A report Wednesday that new home sales plummeted to a record low after the federal housing tax credit expired added to worries that the broader economy could relapse after a spurt of growth in the last year.
It also lent weight to warnings from the White House and the Federal Reserve that now is not the time to withdraw all federal stimulus and impose major spending cuts. The Fed signaled its renewed concern about the economy after a two-day meeting during which it decided to keep interest rates close to zero Wednesday.
The plunge by nearly a third in new home sales to an all-time low annual rate of 300,000 reported by the Commerce Department was a “shocker” even though a decline had been expected after the expiration of the first-time home-buyer’s tax credit on April 30, said Harm Bandholz, chief U.S. economist at Unicredit Markets.
“Sales fell almost twice as much as expected,” he said, and what makes it “even more concerning is by far the biggest public support for the housing market is still in place.” The government continues to insure or guarantee nearly every mortgage in the U.S. through the Federal Housing Administration, Fannie Mae and Freddie Mac.
Recent days have brought a rash of evidence of renewed weakness in housing after a year of revival, including a nearly 10 percent drop in new home prices from last year and a 2.2 percent drop in May existing home sales reported by the National Association of Realtors on Tuesday.
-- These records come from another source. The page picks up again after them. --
(** Repository.UpdateTransactionStatusGuarded. The Go variable [status] is the
    empty string when the second query fails, hence [None] below. *)
Definition UpdateTransactionStatusGuarded (tenantID id : uuid) (expectedStatus newStatus : txn_status)
    : prog (goerr + unit) :=
  let? n := wrap_err "ledger: update transaction status: "
              (sql_exec OnTx (q_update_status tenantID id expectedStatus newStatus)) in
  if decide (n = 0%Z) then
    let* check := sql_row OnTx (q_get_status tenantID id) in
    let not_found := match check with inl e => errors_Is e ErrNoRows | inr _ => false end in
    let status := match check with inl _ => None | inr s => Some s end in
    if not_found then Ret (inl ErrTransactionNotFound)
    else if decide (status <> Some expectedStatus) then
      if decide (expectedStatus = StatusPending) then Ret (inl ErrTransactionNotPending)
      else Ret (inl ErrStatusConflict)
    else Ret (inl ErrStatusConflict)
  else Ret (inr tt).

(** ** service.go *)

(** What NewService and its options configure; [None] is a nil interface. *)
Record Service := {
  svc_events : option EventEnqueuer;
  svc_audit : option AuditRecorder
}.

Record TransferRequest := {
  req_TenantID : uuid;
  req_Entries : list EntryInput;
  req_ActorID : string
}.

(** The option functions and NewService. *)
Definition Option : Type := Service -> Service.
Definition WithEventEnqueuer (e : EventEnqueuer) : Option :=
  fun s => {| svc_events := Some e; svc_audit := svc_audit s |}.
Definition WithAuditRecorder (a : AuditRecorder) : Option :=
  fun s => {| svc_events := svc_events s; svc_audit := Some a |}.
Definition NewService (opts : list Option) : Service :=
  foldl (fun s opt => opt s) {| svc_events := None; svc_audit := None |} opts.

(** validateEntries; [None] is a nil error. *)
Definition validateEntries (entries : list EntryInput) : option goerr :=
  if decide (length entries < 2)%nat then Some ErrEmptyEntries
  else if existsb (fun e => in_AmountMinor e =? 0)%Z entries then Some ErrZeroAmountEntry
  else if negb (Sum entries =? 0)%Z then Some ErrUnbalancedEntries
  else None.

(** uniqueAccountIDs: [seen] is the Go map, [ids] the slice. *)
Definition uniqueAccountIDs (entries : list EntryInput) : list uuid :=
  snd (foldl (fun '(seen, ids) e =>
         if decide (in_AccountID e ∈ seen) then (seen, ids)
         else ({[in_AccountID e]} ∪ seen, ids ++ [in_AccountID e]))
       ((∅ : gset uuid), []) entries).

(** The [projected] map: the balances read, then every leg added in int64. A key
    the map lacks reads as zero. *)
Definition project (balances : gmap uuid Z) (legs : list (uuid * Z)) : gmap uuid Z :=
  foldl (fun m '(a, amount) => <[a := add64 (default 0%Z (m !! a)) amount]> m) balances legs.

(** The first account [for id, bal := range projected] finds negative (Go's map
    order is unspecified; any negative account will do for the error). *)
Definition first_negative (projected : gmap uuid Z) : option uuid :=
  fst <$> head (filter (fun p => (p.2 < 0)%Z) (map_to_list projected)).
Mr. Bandholz said the renewed housing downturn, along with more sluggish growth in jobs and fallout from the European debt crisis, is forcing the Fed to become more “cautious” and put on hold earlier plans to withdraw further monetary stimulus from the economy.
The Fed noted that housing “remains at a depressed level” and that “bank lending has continued to contract” while “financial conditions have become less supportive of economic growth” as a result of the European debt crisis.
The housing reports showed some evidence of a renewed credit crunch among riskier borrowers, as many contracts for home sales were reported to have been delayed or fallen through last month as a result of banks not approving loans sought by aspiring first-time home buyers.
The increased reluctance of banks to approve loans appears to be counteracting the support for housing provided by a dramatic drop in mortgage rates to near-record lows around 4.75 percent, which was also spawned by the crisis, according to a report Wednesday from the Mortgage Bankers Association.
“Housing could be in for a double-dip downturn,” said Sung Won Sohn, economics professor at California State University Channel Islands. The abysmal performance of home sales since the tax credit expired shows “how dependent the fledging housing recovery is on government help” and is forcing the Fed to be more cautious about withdrawing support, he said.
“We must demonstrate a commitment to reducing long-term deficits, but not at the price of short-term growth,” said Treasury Secretary Timothy F. Geithner and White House National Economic Council Director Lawrence Summers in an opinion piece Wednesday. “Without growth now, deficits will rise further and undermine future growth.”
The recent housing news has given “lots of ammo” to economists who are predicting a double-dip recession, said Bernard Baumohl, chief global economist at the Economic Outlook Group, but he expects the economy to continue to recover even without government support.
“There is admittedly one essential part of the recovery that has not yet come on line - housing,” he said. “It remains the weakest link in the economic chain, yet its comeback is vital to clinch the deal that this recovery is irreversible.”